───── Data for this exercise
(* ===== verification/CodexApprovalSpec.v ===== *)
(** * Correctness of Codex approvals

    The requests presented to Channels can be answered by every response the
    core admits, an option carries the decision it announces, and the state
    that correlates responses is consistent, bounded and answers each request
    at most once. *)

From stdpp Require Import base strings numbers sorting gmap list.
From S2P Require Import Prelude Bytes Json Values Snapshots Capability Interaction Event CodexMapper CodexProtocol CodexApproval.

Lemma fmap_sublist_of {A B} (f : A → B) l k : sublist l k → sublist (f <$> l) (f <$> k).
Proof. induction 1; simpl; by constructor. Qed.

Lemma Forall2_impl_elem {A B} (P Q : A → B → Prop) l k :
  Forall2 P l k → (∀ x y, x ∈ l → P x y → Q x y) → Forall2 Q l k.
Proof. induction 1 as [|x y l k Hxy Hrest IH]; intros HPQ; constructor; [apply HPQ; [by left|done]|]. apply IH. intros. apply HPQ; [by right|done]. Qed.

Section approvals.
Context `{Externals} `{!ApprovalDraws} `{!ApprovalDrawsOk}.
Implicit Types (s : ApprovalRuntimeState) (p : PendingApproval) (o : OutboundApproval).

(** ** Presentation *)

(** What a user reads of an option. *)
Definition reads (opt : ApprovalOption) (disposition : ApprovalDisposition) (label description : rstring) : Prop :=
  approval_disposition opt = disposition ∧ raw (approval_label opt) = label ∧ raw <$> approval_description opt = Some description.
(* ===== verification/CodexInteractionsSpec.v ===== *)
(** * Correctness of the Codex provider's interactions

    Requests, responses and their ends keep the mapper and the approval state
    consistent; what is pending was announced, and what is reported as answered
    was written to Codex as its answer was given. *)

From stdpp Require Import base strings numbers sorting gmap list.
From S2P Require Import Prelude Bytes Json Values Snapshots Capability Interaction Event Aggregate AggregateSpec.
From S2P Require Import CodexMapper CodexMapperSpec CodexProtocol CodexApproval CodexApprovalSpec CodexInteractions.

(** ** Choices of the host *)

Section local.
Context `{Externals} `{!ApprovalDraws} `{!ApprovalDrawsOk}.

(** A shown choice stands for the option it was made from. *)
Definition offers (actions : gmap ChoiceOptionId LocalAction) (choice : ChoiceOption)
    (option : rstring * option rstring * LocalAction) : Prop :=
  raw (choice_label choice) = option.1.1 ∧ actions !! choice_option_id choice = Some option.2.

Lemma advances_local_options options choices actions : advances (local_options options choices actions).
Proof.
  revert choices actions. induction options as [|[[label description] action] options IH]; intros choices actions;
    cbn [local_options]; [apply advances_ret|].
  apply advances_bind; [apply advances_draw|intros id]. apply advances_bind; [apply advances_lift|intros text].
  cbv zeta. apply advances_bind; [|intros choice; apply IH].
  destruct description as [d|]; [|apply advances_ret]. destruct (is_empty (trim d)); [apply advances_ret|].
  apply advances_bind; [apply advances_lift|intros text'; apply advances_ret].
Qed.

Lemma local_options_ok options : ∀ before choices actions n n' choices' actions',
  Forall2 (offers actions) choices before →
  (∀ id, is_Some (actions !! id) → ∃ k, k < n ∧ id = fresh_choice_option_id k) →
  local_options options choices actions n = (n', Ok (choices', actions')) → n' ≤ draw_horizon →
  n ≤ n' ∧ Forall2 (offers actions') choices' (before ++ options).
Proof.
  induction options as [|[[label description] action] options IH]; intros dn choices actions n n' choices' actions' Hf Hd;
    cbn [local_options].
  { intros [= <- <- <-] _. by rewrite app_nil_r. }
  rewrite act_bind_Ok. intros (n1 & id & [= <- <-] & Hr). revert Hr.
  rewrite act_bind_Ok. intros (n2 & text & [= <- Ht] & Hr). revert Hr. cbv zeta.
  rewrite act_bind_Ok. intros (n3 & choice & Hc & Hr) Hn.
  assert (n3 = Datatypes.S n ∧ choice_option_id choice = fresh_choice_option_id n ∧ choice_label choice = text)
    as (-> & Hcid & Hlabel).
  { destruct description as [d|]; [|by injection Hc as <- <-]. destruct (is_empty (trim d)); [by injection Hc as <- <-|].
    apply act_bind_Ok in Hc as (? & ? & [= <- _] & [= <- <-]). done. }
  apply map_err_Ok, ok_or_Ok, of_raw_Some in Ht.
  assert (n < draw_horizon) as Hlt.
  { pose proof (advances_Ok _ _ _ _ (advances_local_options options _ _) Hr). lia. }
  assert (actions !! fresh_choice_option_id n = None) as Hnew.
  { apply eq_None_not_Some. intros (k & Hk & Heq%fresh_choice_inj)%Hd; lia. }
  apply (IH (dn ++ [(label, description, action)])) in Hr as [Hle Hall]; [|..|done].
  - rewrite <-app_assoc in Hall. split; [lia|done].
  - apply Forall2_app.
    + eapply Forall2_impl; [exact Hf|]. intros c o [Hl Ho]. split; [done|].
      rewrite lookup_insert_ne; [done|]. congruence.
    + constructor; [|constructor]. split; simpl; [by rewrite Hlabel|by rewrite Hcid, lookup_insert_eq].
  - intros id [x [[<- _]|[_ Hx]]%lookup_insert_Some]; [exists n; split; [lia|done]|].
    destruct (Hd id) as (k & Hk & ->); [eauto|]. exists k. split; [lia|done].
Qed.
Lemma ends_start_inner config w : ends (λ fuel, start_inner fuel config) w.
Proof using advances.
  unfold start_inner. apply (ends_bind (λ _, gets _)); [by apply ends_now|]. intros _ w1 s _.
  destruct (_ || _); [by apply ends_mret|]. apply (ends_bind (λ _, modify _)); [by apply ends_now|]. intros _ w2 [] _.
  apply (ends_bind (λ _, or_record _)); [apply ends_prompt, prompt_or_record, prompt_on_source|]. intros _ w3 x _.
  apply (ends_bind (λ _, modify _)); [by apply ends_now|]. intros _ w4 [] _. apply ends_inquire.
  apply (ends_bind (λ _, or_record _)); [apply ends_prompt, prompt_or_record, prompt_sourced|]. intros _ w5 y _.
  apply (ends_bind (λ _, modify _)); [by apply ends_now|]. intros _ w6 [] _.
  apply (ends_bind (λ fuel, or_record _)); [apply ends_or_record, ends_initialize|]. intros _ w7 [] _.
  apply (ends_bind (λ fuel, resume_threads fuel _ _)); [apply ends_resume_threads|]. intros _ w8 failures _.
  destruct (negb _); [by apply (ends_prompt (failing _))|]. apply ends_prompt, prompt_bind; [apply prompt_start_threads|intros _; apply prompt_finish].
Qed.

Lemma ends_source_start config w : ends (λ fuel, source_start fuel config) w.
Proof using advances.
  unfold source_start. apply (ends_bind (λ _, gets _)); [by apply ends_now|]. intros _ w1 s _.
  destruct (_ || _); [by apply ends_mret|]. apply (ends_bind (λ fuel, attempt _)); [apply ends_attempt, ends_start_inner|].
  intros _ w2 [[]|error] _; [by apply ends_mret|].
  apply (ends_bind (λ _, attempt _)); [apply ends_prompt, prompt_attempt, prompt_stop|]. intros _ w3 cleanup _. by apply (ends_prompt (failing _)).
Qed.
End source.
──────────
* What you should do
Will you return exactly the lines above from the one with "was written to" down to the one with "cbn [local_options]; [apply", counting both as part of the range?

* Answer space
    was written to Codex as its answer was given. *)

From stdpp Require Import base strings numbers sorting gmap list.
From S2P Require Import Prelude Bytes Json Values Snapshots Capability Interaction Event Aggregate AggregateSpec.
From S2P Require Import CodexMapper CodexMapperSpec CodexProtocol CodexApproval CodexApprovalSpec CodexInteractions.

(** ** Choices of the host *)

Section local.
Context `{Externals} `{!ApprovalDraws} `{!ApprovalDrawsOk}.

(** A shown choice stands for the option it was made from. *)
Definition offers (actions : gmap ChoiceOptionId LocalAction) (choice : ChoiceOption)
    (option : rstring * option rstring * LocalAction) : Prop :=
  raw (choice_label choice) = option.1.1 ∧ actions !! choice_option_id choice = Some option.2.

Lemma advances_local_options options choices actions : advances (local_options options choices actions).
Proof.
  revert choices actions. induction options as [|[[label description] action] options IH]; intros choices actions;
    cbn [local_options]; [apply advances_ret|].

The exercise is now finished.